May 28, 2014 08:00 GMT  ·  By

During the Code Conference, Google Co-Founder Sergey Brin took the stage and talked about a number of topics, including the NSA mass surveillance.

The exec said that revelations of National Security Agency surveillance were a huge disappointment, both to him and the world as a whole, Re/Code reports.

Brin admits that some level of surveillance for the sake of national security may be appropriate, but nothing close to what’s been happening. He explains that spying on a few foreign generals to prevent nuclear annihilation during the Cold War was one thing, while spying on the entire world through Internet traffic in the modern age is a completely different matter.

“I think the balance looks really different and I guess I don’t know that anyone reevaluated that,” he said during the conference.
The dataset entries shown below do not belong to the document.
(** X3: for an in-scope result whose two team fields hold numbers, the
    result is a victory exactly when the numbers are equal: victoryCount
    goes up by 1 when they are, lossCount when they are not, and the
    other counter stays. *)
Theorem numeric_teams_decide (battleResult : value) (team winner : Z) (w : world) :
  in_scope battleResult = true ->
  lookup_path team_path battleResult = Some (JNum team) ->
  lookup_path winnerTeam_path battleResult = Some (JNum winner) ->
  isVictory battleResult = Normal (team =? winner) /\
  victoryCount (snd (onBattleResult battleResult w)) =
    victoryCount w + (if team =? winner then 1 else 0) /\
  lossCount (snd (onBattleResult battleResult w)) =
    lossCount w + (if team =? winner then 0 else 1).
Proof.
  intros Hs Ht Hw.
  rewrite isVictory_chain, onBattleResult_runs, Hs.
  rewrite (chain_lookup _ _ _ Ht), (chain_lookup _ _ _ Hw) by discriminate.
  cbn [strict_eq]. destruct (team =? winner); simpl; repeat split; lia.
Qed.

Lemma strict_eq_undefined_l x : x <> JUndefined -> strict_eq JUndefined x = false.
Proof. destruct x; try reflexivity. congruence. Qed.

Lemma strict_eq_undefined_r x : x <> JUndefined -> strict_eq x JUndefined = false.
Proof. destruct x; try reflexivity. congruence. Qed.

(** X4: an in-scope result in which one of the two team fields is
    missing (a record on the way to it lacks the key) and the other is
    stored (with whatever JSON value) is not a victory: lossCount goes up
    by 1 and victoryCount stays. *)
Theorem one_missing_team_is_a_loss (battleResult stored : value) (w : world) :
  in_scope battleResult = true ->
  stored <> JUndefined ->
  (missing team_path battleResult = true /\
   lookup_path winnerTeam_path battleResult = Some stored) \/
  (lookup_path team_path battleResult = Some stored /\
   missing winnerTeam_path battleResult = true) ->
  isVictory battleResult = Normal false /\
  victoryCount (snd (onBattleResult battleResult w)) = victoryCount w /\
  lossCount (snd (onBattleResult battleResult w)) = lossCount w + 1.
Proof.
  intros Hs Hx Hcase.
  rewrite isVictory_chain, onBattleResult_runs, Hs.
  assert (E : strict_eq (chain team_path battleResult) (chain winnerTeam_path battleResult)
              = false).
  { destruct Hcase as [[Hm Hl]|[Hl Hm]].
    - rewrite (chain_missing _ _ Hm), (chain_lookup _ _ _ Hl) by discriminate.
      apply strict_eq_undefined_l, Hx.
    - rewrite (chain_missing _ _ Hm), (chain_lookup _ _ _ Hl) by discriminate.
      apply strict_eq_undefined_r, Hx. }
  rewrite E. repeat split.
Qed.

Lemma onBattleResult_returns r w : fst (onBattleResult r w) = Normal tt.
Proof.
  rewrite onBattleResult_runs.
  destruct (in_scope r); [destruct (strict_eq _ _)|]; reflexivity.
Qed.

(** X5: [onBattleResult] never throws.  A result that is not in scope
    leaves everything as it was: counters, flag, page and log.  An
    in-scope result raises the number of counted games by 1, calls
    [render] exactly once, with the new counters, and leaves the page
    showing the new state; the flag is not touched. *)
Theorem onBattleResult_effect (battleResult : value) (w : world) :
  fst (onBattleResult battleResult w) = Normal tt /\
  let w' := snd (onBattleResult battleResult w) in
  if in_scope battleResult then
    victoryCount w' + lossCount w' = victoryCount w + lossCount w + 1 /\
    log w' = log w ++ [Rendered (victoryCount w') (lossCount w') (showDisconnectedHint w)] /\
    document w' = Some (page_of w') /\
    showDisconnectedHint w' = showDisconnectedHint w
  else w' = w.
Proof.
  split; [apply onBattleResult_returns|].
  cbv zeta. rewrite onBattleResult_runs.
  destruct (in_scope battleResult); [|reflexivity].
  destruct (strict_eq _ _); simpl; (split; [lia|repeat split]).
Qed.

End FurtherCounters.

Lemma numeric_teams_decide_witness :
  in_scope lost_battle = true /\
  lookup_path team_path lost_battle = Some (JNum 1) /\
  lookup_path winnerTeam_path lost_battle = Some (JNum 2) /\
  isVictory lost_battle = Normal false /\
  victoryCount (snd (@onBattleResult plain lost_battle initial)) = 0 /\
  lossCount (snd (@onBattleResult plain lost_battle initial)) = 1.
Proof.
  split; [reflexivity|]. split; [reflexivity|]. split; [reflexivity|].
  exact (@numeric_teams_decide plain lost_battle 1 2 initial eq_refl eq_refl eq_refl).
Defined.

Lemma one_missing_team_is_a_loss_witness :
  let r := battle 1 [("winnerTeam", JNum 2)] [] in
  in_scope r = true /\
  JNum 2 <> JUndefined /\
  missing team_path r = true /\
  lookup_path winnerTeam_path r = Some (JNum 2) /\
  isVictory r = Normal false /\
  victoryCount (snd (@onBattleResult plain r initial)) = victoryCount initial /\
  lossCount (snd (@onBattleResult plain r initial)) = lossCount initial + 1.
Proof.
  cbv zeta.
  assert (Hne : JNum 2 <> JUndefined) by discriminate.
  split; [reflexivity|]. split; [exact Hne|]. split; [reflexivity|]. split; [reflexivity|].
  exact (@one_missing_team_is_a_loss plain (battle 1 [("winnerTeam", JNum 2)] []) (JNum 2)
           initial eq_refl Hne (or_introl (conj eq_refl eq_refl))).
Defined.

(** ** Further properties of the message handlers *)

Section FurtherDecoders.
Context {renderer : Renderer}.

Lemma forEach_results_return results : forall w,
  fst (forEach results onBattleResult w) = Normal tt.
Proof.
  induction results as [|r rest IH]; intros w; [reflexivity|].
  cbn [forEach]. unfold bind.
  pose proof (onBattleResult_returns r w) as Hr.
  destruct (onBattleResult r w) as [[[]|e] w']; [apply IH|discriminate Hr].
Qed.

Lemma onMessage_A_batch messages w :
  VariantA.onMessage (Json (JArr messages)) w = forEach messages VariantA.onJsonRpcMessage w.
Proof. reflexivity. Qed.

Lemma onJsonRpcMessage_outcome m w :
  if rejected_A m then VariantA.onJsonRpcMessage m w = (Throw TypeError, w)
  else fst (VariantA.onJsonRpcMessage m w) = Normal tt.
Proof.
  destruct m as [| |b|n|s|l|fields]; try reflexivity.
  rewrite onJsonRpcMessage_obj. cbv beta zeta.
  unfold rejected_A. rewrite !field_obj. cbn [nullish orb].
  destruct (strict_eq (default JUndefined (fields !! "method")) (JStr "subscription")).
  { destruct (default JUndefined (fields !! "params")); cbn [nullish prop];
      first [reflexivity | apply onBattleResult_returns]. }
  destruct (truthy (default JUndefined (fields !! "result"))) eqn:Hr; cbn [andb].
  2:{ destruct (truthy (default JUndefined (fields !! "error"))); reflexivity. }
  destruct (strict_eq (default JUndefined (fields !! "id")) (JNum 1)); cbn [andb].
  2:{ destruct (truthy (default JUndefined (fields !! "error"))); reflexivity. }
  unfold for_of, bind, eval. rewrite (prop_field _ "battleResults" Hr).
  destruct (field "battleResults" (default JUndefined (fields !! "result")));
    cbn [iterable negb iterate]; first [reflexivity | apply forEach_results_return].
Qed.

(** X7: [onJsonRpcMessage] throws a TypeError on exactly three kinds of
    message ([null]; a notification without [params]; the reply to
    request 1 whose [result] holds nothing iterable under
    [battleResults]) and then has changed nothing; on every other value
    it returns normally. *)
Theorem onJsonRpcMessage_throws_exactly (message : value) (w : world) :
  (rejected_A message = true /\
   VariantA.onJsonRpcMessage message w = (Throw TypeError, w)) \/
  (rejected_A message = false /\
   fst (VariantA.onJsonRpcMessage message w) = Normal tt).
Proof.
  pose proof (onJsonRpcMessage_outcome message w) as Ho.
  destruct (rejected_A message); [left|right]; split; trivial.
Qed.

Lemma forEach_abort bad rest good : forall w,
  forallb (fun m => negb (rejected_A m)) good = true ->
  rejected_A bad = true ->
  forEach (good ++ bad :: rest) VariantA.onJsonRpcMessage w =
  (Throw TypeError, snd (forEach good VariantA.onJsonRpcMessage w)).
Proof.
  induction good as [|m good' IH]; intros w Hgood Hbad.
  - cbn [app forEach]. unfold bind.
    pose proof (onJsonRpcMessage_outcome bad w) as Ho. rewrite Hbad in Ho.
    rewrite Ho. reflexivity.
  - cbn [forallb] in Hgood. apply andb_prop in Hgood as [Hm Hrest].
    apply negb_true_iff in Hm.
    cbn [app forEach]. unfold bind.
    pose proof (onJsonRpcMessage_outcome m w) as Ho. rewrite Hm in Ho.
    destruct (VariantA.onJsonRpcMessage m w) as [[[]|e] w']; [|discriminate Ho].
    apply IH; assumption.
Qed.

(** X8: a batch is processed up to its first message that throws: the
    messages before it have had their effect, that message and all after
    it have none, and the handler ends with the TypeError. *)
Theorem batch_stops_at_first_rejected (good : list value) (bad : value) (rest : list value)
    (w : world) :
  forallb (fun m => negb (rejected_A m)) good = true ->
  rejected_A bad = true ->
  VariantA.onMessage (Json (JArr (good ++ bad :: rest))) w =
  (Throw TypeError, snd (VariantA.onMessage (Json (JArr good)) w)).
Proof.
  intros Hgood Hbad. rewrite !onMessage_A_batch. apply forEach_abort; assumption.
Qed.

(** X9: [onMessage] of variant B, on any JSON value.  It throws a
    TypeError, having changed nothing, on [null] and on a BATTLE_RESULT
    without [payload]; otherwise it processes payload.result of a
    BATTLE_RESULT, logs the payload of an ERROR, and passes over
    everything else, arrays and batches included. *)
Theorem envelope_handling (m : value) (w : world) :
  VariantB.onMessage (Json m) w =
  if rejected_B m then (Throw TypeError, w)
  else perform_all "Protocol Error:" (decode_envelope m) w.
Proof.
  destruct m as [| |b|n|s|l|fields]; try reflexivity.
  rewrite onMessage_B_obj. cbv beta zeta.
  unfold rejected_B, decode_envelope. rewrite !key_is_string_obj, !field_obj.
  cbn [nullish orb].
  destruct (strict_eq (default JUndefined (fields !! "messageType")) (JStr "BATTLE_RESULT")).
  - cbn [andb lookup_path].
    destruct (fields !! "payload") as [[| |b|n|s|l|payload]|];
      cbn [default from_option id nullish prop perform_all]; try reflexivity.
    destruct (payload !! "result") as [r|]; cbn [default from_option id perform_all perform].
    + symmetry. apply bind_ret_unit.
    + reflexivity.
  - cbn [andb].
    destruct (strict_eq (default JUndefined (fields !! "messageType")) (JStr "ERROR"));
      reflexivity.
Qed.

(** X6: a frame that is not JSON ends the handler with a SyntaxError
    before anything is done; in every state the page can reach, such a
    message event leaves the state exactly as it was.  In both variants. *)
Theorem malformed_frame_changes_nothing :
  (forall w, VariantA.onMessage Malformed w = (Throw SyntaxError, w)) /\
  (forall w, VariantB.onMessage Malformed w = (Throw SyntaxError, w)) /\
  (forall events,
     VariantA.dispatch (Message Malformed) (VariantA.run events VariantA.boot) =
     VariantA.run events VariantA.boot) /\
  (forall events,
     VariantB.dispatch (Message Malformed) (VariantB.run events VariantB.boot) =
     VariantB.run events VariantB.boot).
Proof.
  split; [reflexivity|]. split; [reflexivity|]. split; intros events.
  - destruct (wired_A events) as [Hl _].
    unfold VariantA.dispatch. rewrite (dispatch_wired _ _ _ _ Hl). reflexivity.
  - destruct (wired_B events) as [Hl _].
    unfold VariantB.dispatch. rewrite (dispatch_wired _ _ _ _ Hl). reflexivity.
Qed.

End FurtherDecoders.

Lemma batch_stops_at_first_rejected_witness :
  forallb (fun m => negb (rejected_A m)) [notification won_battle] = true /\
  rejected_A JNull = true /\
  @VariantA.onMessage plain
    (Json (JArr ([notification won_battle] ++ JNull :: [notification lost_battle]))) initial =
  (Throw TypeError, snd (@VariantA.onMessage plain (Json (JArr [notification won_battle])) initial)).
Proof.
  split; [reflexivity|]. split; [reflexivity|].
  exact (@batch_stops_at_first_rejected plain [notification won_battle] JNull
           [notification lost_battle] initial eq_refl eq_refl).
Defined.

(** ** Relations kept handler by handler *)

Section HandlerWise.
Context {renderer : Renderer}.
Variable R : world -> world -> Prop.
Hypothesis R_refl : forall w, R w w.
Hypothesis R_trans : forall a b c, R a b -> R b c -> R a c.
Hypothesis R_battle : forall r, keeps R (onBattleResult r).
Hypothesis R_logged : forall label arg w, R w (record (ConsoleError label arg) w).

Lemma handlerwise_onJsonRpcMessage message : keeps R (VariantA.onJsonRpcMessage message).
Proof.
  unfold VariantA.onJsonRpcMessage.
  apply (keeps_bind R R_trans); [apply (keeps_eval R R_refl)|intros c1].
  destruct (truthy c1).
  - apply (keeps_bind R R_trans); [apply (keeps_eval R R_refl)|intros r; apply R_battle].
  - apply (keeps_bind R R_trans); [apply (keeps_eval R R_refl)|intros c2].
    destruct (truthy c2).
    + apply (keeps_for_of R R_refl R_trans), R_battle.
    + apply (keeps_bind R R_trans); [apply (keeps_eval R R_refl)|intros c3].
      destruct (truthy c3);
        [apply (keeps_console_error R R_refl R_trans R_logged)|apply (keeps_ret R R_refl)].
Qed.

Lemma handlerwise_onMessage_A data : keeps R (VariantA.onMessage data).
Proof.
  unfold VariantA.onMessage.
  apply (keeps_bind R R_trans); [apply (keeps_eval R R_refl)|intros parsed].
  destruct (isArray parsed).
  - apply (keeps_for_of R R_refl R_trans), handlerwise_onJsonRpcMessage.
  - apply handlerwise_onJsonRpcMessage.
Qed.

Lemma handlerwise_onMessage_B data : keeps R (VariantB.onMessage data).
Proof.
  unfold VariantB.onMessage.
  apply (keeps_bind R R_trans); [apply (keeps_eval R R_refl)|intros message].
  apply (keeps_bind R R_trans); [apply (keeps_eval R R_refl)|intros c1].
  destruct (truthy c1).
  - apply (keeps_bind R R_trans); [apply (keeps_eval R R_refl)|intros r; apply R_battle].
  - apply (keeps_bind R R_trans); [apply (keeps_eval R R_refl)|intros c2].
    destruct (truthy c2);
      [apply (keeps_console_error R R_refl R_trans R_logged)|apply (keeps_ret R R_refl)].
Qed.

Hypothesis R_disconnect : keeps R onDisconnect.
Hypothesis R_sent : forall frame w, R w (record (Sent frame) w).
Brin mentioned that Google had already started to secure its backbone traffic before the media reports about NSA’s efforts to break into the links between Google’s and Yahoo’s data centers even landed.

This indicates that most likely, Google figured out that it was only a matter of time before such a report was delivered, especially considering the things revealed in previous articles based on leaked documents.

As a reminder, Snowden’s files revealed that the NSA had managed to breach the links tying the data centers of companies such as Google and Yahoo, thus gaining access to unencrypted content. This allowed the NSA to bypass asking Google for access to user data records, getting a warrant, court order or any other type of legal permission.

Google engineers reacted badly at the news that the NSA had infiltrated the connection linking its data centers, even resorting to swearing, especially after all the hard work they did to secure everything else.

Brin said that Google had been building up its security, including by encrypting its backbone traffic by approaching 1,000 talented people for its security division. The NSA scandal has impacted a lot of companies in the tech industry in the United States, including Google. Internet companies in particular have received a rather big hit, especially following revelations that the encrypted connections that users thought they were enjoying were easy to crack by the NSA’s agents.

Google, as well as other companies, have started upgrading their security, bumping its SSL keys to 2048-bit RSA certificates, making it infinitely more difficult to hack, while also securing all in and out connections for all its services.